I couldn't agree more. I can't figure out why these are Vivaldi's greatest "hits." They sound like so much sawing away at stringed instruments to me and he wrote so many more interesting things, like the guitar and mandolin concertos. I'd as soon hear Frankie Valli and the 4 Seasons.


----------



## Mirror Image (Apr 20, 2009)

JAKE WYB said:


> sibelius - Finlandia and *VALSE TRISTE *- bleurgh - bloody annoying


Finlandia is definitely not one of my favorite Sibelius compositions. "Valse Triste" is okay, but not an outstanding piece of music by any stretch of the word.


----------



## Rondo (Jul 11, 2007)

I'm beginning to get the impression that many people are simply choosing pieces which are _overplayed_ or are more popular among a composer's work. To some extent, I agree. I would mention Canon in D, and how much it annoys me, that is if Pachelbel was one of my favorite composers (which he isn't).


----------



## Mirror Image (Apr 20, 2009)

Rondo said:


> I'm beginning to get the impression that many people are simply choosing pieces which are _overplayed_ or are more popular among a composer's work. To some extent, I agree. I would mention Canon in D, and how much it annoys me, that is if Pachelbel was one of my favorite composers (which he isn't).


You shouldn't get that impression from me, Rondo. If I say I dislike a piece of music, it's because I don't like it regardless if it's overplayed or not played enough.

By the way, I HATE "Cannon in D" by Pachelbel!!! That piece is pure, unadulterated garbage.


----------



## Sid James (Feb 7, 2009)

Mirror Image said:


> By the way, I HATE "Cannon in D" by Pachelbel!!! That piece is pure, unadulterated garbage.

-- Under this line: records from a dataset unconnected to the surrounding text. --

(** * Orangered-Parser: a shallow embedding of the command parser

    The repository holds two generations of the parser, each in a file
    named index.js:
    - the single-file parser, module [Legacy] below: the argument classes
      ([Argument], [StringArgument], [UserArgument], [SubredditArgument],
      [argTypes]), [Command], [register] and [parse];
    - the split-up parser, one directory further down, module [Parser]
      below: [registerSingle], [register], [parse] with the permission
      gate, [clear] and [deregister].  Its argument classes and [Command]
      live in modules that are not part of the sources at hand, so it is
      run on the classes of the single-file parser.

    JavaScript strings are modelled as [string] read as Latin-1 code units;
    JavaScript numbers that arise here are integers and are modelled as [Z]
    (exact below 2^53).  Objects that are mutated through several references
    (the caller's specification object and its alias arrays) live in an
    explicit heap; records that are never mutated after construction
    ([Command], [InvalidArgumentError]) are carried by value together with
    the identity they were allocated at. *)

From Stdlib Require Import ZArith Lia Ascii String.
From stdpp Require Import base option list strings pretty gmap fin_maps.

Open Scope string_scope.
Open Scope nat_scope.

(** ** JavaScript strings *)

Module Js.

(** [\s] of a regular expression and the characters removed by
    [String.prototype.trim], within Latin-1. *)
Definition isSpace (c : ascii) : bool :=
  let n := nat_of_ascii c in
  ((9 <=? n) && (n <=? 13)) || (n =? 32) || (n =? 160).

(** The characters the regular-expression dot refuses. *)
Definition isLineTerminator (c : ascii) : bool :=
  let n := nat_of_ascii c in (n =? 10) || (n =? 13).

Definition isDigit (c : ascii) : bool :=
  let n := nat_of_ascii c in (48 <=? n) && (n <=? 57).

Definition isAlpha (c : ascii) : bool :=
  let n := nat_of_ascii c in
  ((65 <=? n) && (n <=? 90)) || ((97 <=? n) && (n <=? 122)).

(** [[A-Za-z0-9]] *)
Definition isAlnum (c : ascii) : bool := isAlpha c || isDigit c.

(** [\w] *)
Definition isWord (c : ascii) : bool := isAlnum c || (nat_of_ascii c =? 95).

Definition isQuote (c : ascii) : bool := nat_of_ascii c =? 34.

Definition isEmpty (s : string) : bool :=
  match s with EmptyString => true | _ => false end.

Fixpoint trimStart (s : string) : string :=
  match s with
  | String c r => if isSpace c then trimStart r else s
  | EmptyString => EmptyString
  end.

Fixpoint trimEnd (s : string) : string :=
  match s with
  | String c r =>
      let r' := trimEnd r in
      if isSpace c && isEmpty r' then EmptyString else String c r'
  | EmptyString => EmptyString
  end.

(** [s.trim()] *)
Definition trim (s : string) : string := trimEnd (trimStart s).

Fixpoint forallb (p : ascii -> bool) (s : string) : bool :=
  match s with
  | String c r => p c && forallb p r
  | EmptyString => true
  end.

Fixpoint existsb (p : ascii -> bool) (s : string) : bool :=
  match s with
  | String c r => p c || existsb p r
  | EmptyString => false
  end.

Fixpoint takeWhile (p : ascii -> bool) (s : string) : string :=
  match s with
  | String c r => if p c then String c (takeWhile p r) else EmptyString
  | EmptyString => EmptyString
  end.

Fixpoint dropWhile (p : ascii -> bool) (s : string) : string :=
  match s with
  | String c r => if p c then dropWhile p r else s
  | EmptyString => EmptyString
  end.

(** [s.substr(0, n)] and [s.substr(n)] for [0 <= n]. *)
Fixpoint take (n : nat) (s : string) : string :=
  match n, s with
  | S k, String c r => String c (take k r)
  | _, _ => EmptyString
  end.

Fixpoint drop (n : nat) (s : string) : string :=
  match n, s with
  | S k, String _ r => drop k r
  | _, _ => s
  end.

(** [s.indexOf(" ")], [None] standing for [-1]. *)
Fixpoint indexOfSpace (s : string) : option nat :=
  match s with
  | String c r =>
      if nat_of_ascii c =? 32 then Some 0 else S <$> indexOfSpace r
  | EmptyString => None
  end.

(** Truthiness of a string: only the empty string is falsy. *)
Definition truthy (s : string) : bool := negb (isEmpty s).

(** [a || b] on values that are a string or [undefined]. *)
Definition or (a b : option string) : option string :=
  match a with
  | Some s => if truthy s then a else b
  | None => b
  end.

(** [a || ""] *)
Definition orEmpty (a : option string) : string :=
  match a with
  | Some s => s
  | None => EmptyString
  end.

(** *** [parseInt(s)] without a radix

    Leading white space is skipped, one sign is read, a [0x]/[0X] prefix
    selects base sixteen, and the longest run of digits of the base is the
    value; no digit at all gives [NaN], here [None]. *)

Definition digitValue (c : ascii) : option Z :=
  let n := nat_of_ascii c in
  if (48 <=? n) && (n <=? 57) then Some (Z.of_nat (n - 48))
  else if (97 <=? n) && (n <=? 102) then Some (Z.of_nat (n - 87))
  else if (65 <=? n) && (n <=? 70) then Some (Z.of_nat (n - 55))
  else None.

Fixpoint digits (radix : Z) (acc : option Z) (s : string) : option Z :=
  match s with
  | String c r =>
      match digitValue c with
      | Some d =>
          if (d <? radix)%Z
          then digits radix (Some (default 0%Z acc * radix + d)%Z) r
          else acc
      | None => acc
      end
  | EmptyString => acc
  end.

Definition parseUnsigned (s : string) : option Z :=
  match s with
  | String "0" (String "x" r) | String "0" (String "X" r) =>
      digits 16 None r
  | _ => digits 10 None s
  end.

(** [s.toUpperCase()] on the ASCII letters; the failure codes it is applied
    to are ASCII literals of the source. *)
Definition upperChar (c : ascii) : ascii :=
  let n := nat_of_ascii c in
  if (97 <=? n) && (n <=? 122) then ascii_of_nat (n - 32) else c.

Fixpoint toUpperCase (s : string) : string :=
  match s with
  | String c r => String (upperChar c) (toUpperCase r)
  | EmptyString => EmptyString
  end.

(** Group 2 of the match of [exec] for the pattern made of an optional
    group (the letter [p], in either case, and a slash) followed by a
    group of any number of dots: the match always succeeds at index 0, the
    optional group takes the prefix when it is there, and the dots stop at
    the first line terminator. *)
Definition execAfterPrefix (p : ascii) (s : string) : string :=
  let rest :=
    match s with
    | String c (String "/" r) =>
        if Ascii.eqb (upperChar c) (upperChar p) then r else s
    | _ => s
    end in
  takeWhile (fun c => negb (isLineTerminator c)) rest.

(** The test of [UserArgument]: one or more word characters or hyphens,
    anchored at both ends. *)
Definition testUserName (s : string) : bool :=
  negb (isEmpty s) && forallb (fun c => isWord c || (nat_of_ascii c =? 45)) s.

(** The test of [SubredditArgument]: a letter or digit, then one or more
    word characters, anchored at both ends. *)
Definition testSubredditName (s : string) : bool :=
  match s with
  | String c r => isAlnum c && negb (isEmpty r) && forallb isWord r
  | EmptyString => false
  end.

Definition parseInt (s : string) : option Z :=
  match trimStart s with
  | String "-" r => Z.opp <$> parseUnsigned r
  | String "+" r => parseUnsigned r
  | t => parseUnsigned t
  end.

End Js.

(** ** Values, argument descriptors and command records *)

(** Primitive values and references to objects whose content plays no
    role.  These are what a specification can carry as [default] and in
    [choices]. *)
Inductive prim :=
  | PUndefined
  | PNull
  | PBool (b : bool)
  | PNum (n : Z)
  | PNaN
  | PStr (s : string)
  | PObj (id : nat).

Definition primTruthy (p : prim) : bool :=
  match p with
  | PUndefined | PNull | PNaN => false
  | PBool b => b
  | PNum n => negb (n =? 0)%Z
  | PStr s => Js.truthy s
  | PObj _ => true
  end.

(** [SameValueZero] on primitives and references. *)
Definition primEq (a b : prim) : bool :=
  match a, b with
  | PUndefined, PUndefined | PNull, PNull | PNaN, PNaN => true
  | PBool x, PBool y => Bool.eqb x y
  | PNum x, PNum y => (x =? y)%Z
  | PStr x, PStr y => String.eqb x y
  | PObj x, PObj y => x =? y
  | _, _ => false
  end.

(** [-Infinity], a finite number, [Infinity]. *)
Inductive bound := NegInfinity | Finite (z : Z) | Infinity.

(** [n >= b] and [n <= b] for a finite [n]. *)
Definition geBound (n : Z) (b : bound) : bool :=
  match b with
  | NegInfinity => true
  | Finite z => (z <=? n)%Z
  | Infinity => false
  end.

Definition leBound (n : Z) (b : bound) : bool :=
  match b with
  | NegInfinity => false
  | Finite z => (n <=? z)%Z
  | Infinity => true
  end.

(** [x || fallback] for an optional number: [undefined] and [0] are falsy. *)
Definition numberOr (x : option Z) (fallback : bound) : bound :=
  match x with
  | Some z => if (z =? 0)%Z then fallback else Finite z
  | None => fallback
  end.

(** The classes of [argTypes]. *)
Inductive ArgClass :=
  | ClsArgument
  | ClsStringArgument
  | ClsUserArgument
  | ClsSubredditArgument
  | ClsCommand
  | ClsCustom
  | ClsDuration
  | ClsInteger.

(** The plain object an argument is specified by.  Functions are named by
    an identity: [as_custom] is the caller's function. *)
Record ArgumentSpec := {
  as_key : string;
  as_type : option string;
  as_default : prim;
  as_required : bool;
  as_choices : option (list prim);
  as_description : option string;
  as_minLength : option Z;
  as_maxLength : option Z;
  as_matches : option (string -> bool);
  as_min : option Z;
  as_max : option Z;
  as_allowAlias : option bool;
  as_custom : option nat;
}.

(** An instance of one of the argument classes.  A field that a class does
    not declare is never read by that class. *)
Record Argument := {
  arg_class : ArgClass;
  arg_type : string;
  arg_key : string;
  arg_default : prim;
  arg_required : bool;
  arg_choices : option (list prim);
  arg_description : option string;
  arg_min : bound;
  arg_max : bound;
  arg_matches : string -> bool;
  arg_allowAlias : bool;
  arg_custom : option nat;
}.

I don't think it's garbage. I like it's simplicity and lack of thrills. It gets its message across in a direct, undadulterated way. I'd be surprised if any other composer has come up with a canon as effective. I can't really compare, the only similar work I have heard is Stravinsky's _Double Canon _for string quartet, but it's under 2 minutes long!

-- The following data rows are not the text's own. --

(** * The link command of the link feature

    A shallow embedding of [packages/ckeditor5-link/src/linkcommand.js]
    ([LinkCommand]: [refresh], [execute], [_checkEnabled]) together with
    a model of the parts of the editing engine the command talks to:
    the document content, ranges, the selection, the schema and batches.

    The document is kept in its linear form: the sequence of items a
    tree walker yields (characters, element starts, element ends).  A
    position is an offset into that sequence and a range is a pair of
    offsets. *)

From Stdlib Require Import List String Ascii Arith Bool Lia.
Import ListNotations.
Local Open Scope string_scope.
Local Open Scope nat_scope.

(* ------------------------------------------------------------------ *)
(** ** A small state monad

    The command reaches into [this.editor.document] and mutates it; the
    embedding threads that state explicitly. *)

Definition M (S A : Type) : Type := S -> A * S.

Definition ret {S A} (a : A) : M S A := fun s => (a, s).

Definition bind {S A B} (m : M S A) (k : A -> M S B) : M S B :=
  fun s => let (a, s') := m s in k a s'.

Definition gets {S A} (f : S -> A) : M S A := fun s => (f s, s).

Definition modify {S} (f : S -> S) : M S unit := fun s => (tt, f s).

Definition exec {S A} (m : M S A) (s : S) : S := snd (m s).

Definition eval {S A} (m : M S A) (s : S) : A := fst (m s).

Declare Scope monad_scope.
Delimit Scope monad_scope with monad.
Notation "x <- m ;; k" := (bind m (fun x => k))
  (at level 61, m at next level, right associativity) : monad_scope.
Notation "m ;; k" := (bind m (fun _ => k))
  (at level 61, right associativity) : monad_scope.
Local Open Scope monad_scope.

(** [for ( const x of xs ) body( x )] *)
Fixpoint forEach {S A} (xs : list A) (body : A -> M S unit) : M S unit :=
  match xs with
  | [] => ret tt
  | x :: rest => body x ;; forEach rest body
  end.

(* ------------------------------------------------------------------ *)
(** ** Items, text nodes, ranges *)

(** Modelled from the spec: the document, an ordered tree of text runs
    and elements, as the engine's model stores it.  An item is one step
    of a walk over that tree.  Only the ['linkHref'] attribute is
    tracked; [None] is a node without it. *)
Inductive Item : Type :=
| Character (c : ascii) (linkHref : option string)
| ElementStart (name : string) (linkHref : option string)
| ElementEnd.

(** The item with its ['linkHref'] attribute set.  An element end is not
    a node of its own and carries nothing. *)
Definition Item_setAttribute (value : string) (it : Item) : Item :=
  match it with
  | Character c _ => Character c (Some value)
  | ElementStart n _ => ElementStart n (Some value)
  | ElementEnd => ElementEnd
  end.

(** The item without its attribute: what is left is the node structure
    and the text. *)
Definition Item_shape (it : Item) : Item :=
  match it with
  | Character c _ => Character c None
  | ElementStart n _ => ElementStart n None
  | ElementEnd => ElementEnd
  end.

(** The name the schema knows a node by. *)
Definition Item_name (it : Item) : option string :=
  match it with
  | Character _ _ => Some "$text"
  | ElementStart n _ => Some n
  | ElementEnd => None
  end.

(** Modelled from the spec: the engine's text node,
    [new Text( data, { linkHref } )].  It is detached when it is
    created; inserting it attaches it, which is when it learns its
    start offset. *)
Record Text : Type := new_Text_at {
  data : string;
  textLinkHref : option string;
  startOffset : option nat
}.

Definition new_Text (data : string) (linkHref : option string) : Text :=
  new_Text_at data linkHref None.

(** The items a text node contributes: one per character, all with the
    node's attribute. *)
Definition Text_items (node : Text) : list Item :=
  map (fun c => Character c (textLinkHref node))
      (list_ascii_of_string (data node)).

(** Modelled from the spec: an element as the selection hands it out. *)
Record Element : Type := new_Element {
  name : string;
  elementLinkHref : option string
}.

Definition Element_is (e : Element) (kind : string) : bool :=
  String.eqb (name e) kind.

Record Range : Type := new_Range {
  start : nat;
  end_ : nat
}.

Definition Range_isCollapsed (r : Range) : bool := start r =? end_ r.

Definition Range_contains (r : Range) (i : nat) : bool :=
  (start r <=? i) && (i <? end_ r).

Definition inRanges (rs : list Range) (i : nat) : bool :=
  existsb (fun r => Range_contains r i) rs.

(** Modelled from the spec: [Range.createOn( node )], the range that
    exactly spans one node, from just before it to just after it.  A
    detached node has no place in the document; the model places it at
    offset 0. *)
Definition Range_createOn (node : Text) : Range :=
  let s := match startOffset node with Some s => s | None => 0 end in
  new_Range s (s + String.length (data node)).

(* ------------------------------------------------------------------ *)
(** ** The schema *)

(** Modelled from the spec: the schema restricts which nodes may carry
    the attribute.  [schema.check( { name, inside, attributes:
    'linkHref' } )]: may a node called [name] (["$text"] for text),
    sitting inside the elements [inside] (innermost first), carry it. *)
Record Schema : Type := new_Schema {
  check : list string -> string -> bool
}.

(** The elements open at an item: what [inside] is for a position. *)
Definition enter (inside : list string) (it : Item) : list string :=
  match it with
  | Character _ _ => inside
  | ElementStart n _ => n :: inside
  | ElementEnd => tl inside
  end.

Definition ancestors (items : list Item) (offset : nat) : list string :=
  fold_left enter (firstn offset items) [].

(** Whether the schema lets the item at [offset] carry the attribute.
    Element ends and offsets past the document are no nodes: nothing is
    disallowed there. *)
Definition legalAt (schema : Schema) (items : list Item) (offset : nat) : bool :=
  match nth_error items offset with
  | Some it =>
      match Item_name it with
      | Some n => check schema (ancestors items offset) n
      | None => true
      end
  | None => true
  end.

(** Modelled from the spec: the schema reduces one range to the maximal
    sub-ranges where the attribute is legal; nodes where it is
    disallowed are excluded, splitting the range as needed.  [walk]
    visits the [count] items from [offset] on; [from] is where the
    sub-range being grown began. *)
Fixpoint walk (schema : Schema) (items : list Item)
    (count offset from : nat) : list Range :=
  match count with
  | 0 => if from <? offset then [new_Range from offset] else []
  | S count' =>
      if legalAt schema items offset
      then walk schema items count' (S offset) from
      else (if from <? offset then [new_Range from offset] else [])
           ++ walk schema items count' (S offset) (S offset)
  end.

Definition getValidRange (schema : Schema) (items : list Item)
    (range : Range) : list Range :=
  walk schema items (end_ range - start range) (start range) (start range).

Nor can I criticise Sibelius' _Finlandia_ or _Valse Triste_. The former is a quite stirring piece, still one of the best concert openers (?). & the latter shows a keen sense of drama & timing. Apparently, Sibelius had no idea that it would become such a great hit, and regretted selling the rights for royalties early on. Gosh, he must have been kicking himself big time!

I agree with MI, it's not all to do with the popularity of the piece. For example, I really like Rachmaninov's most popular piece, _Vocalise_. If it's in the right hands, like those of Rostropovich, then you get a sense of the longing & melancholy that the composer was trying to convey. It can say just as much to the listener as one of his more substantial pieces. The reason why I nominated Vivaldi's _Four Seasons_ & Bach's _Brandenburg Concertos_ (or Saint-Saens' _Organ Symphony _for that matter) is simply because I enjoy some of their other pieces much more. Anyway, these guys wrote so many masterpieces, that it's only a matter of subjectivity whether one enjoys one over the other...


----------



## JAKE WYB (May 28, 2009)

Rondo said:


> I'm beginning to get the impression that many people are simply choosing pieces which are _overplayed_ or are more popular among a composer's work.** To some extent, I agree.* I would mention Canon in D, and how much it annoys me, that is if Pachelbel was one of my favorite composers (which he isn't).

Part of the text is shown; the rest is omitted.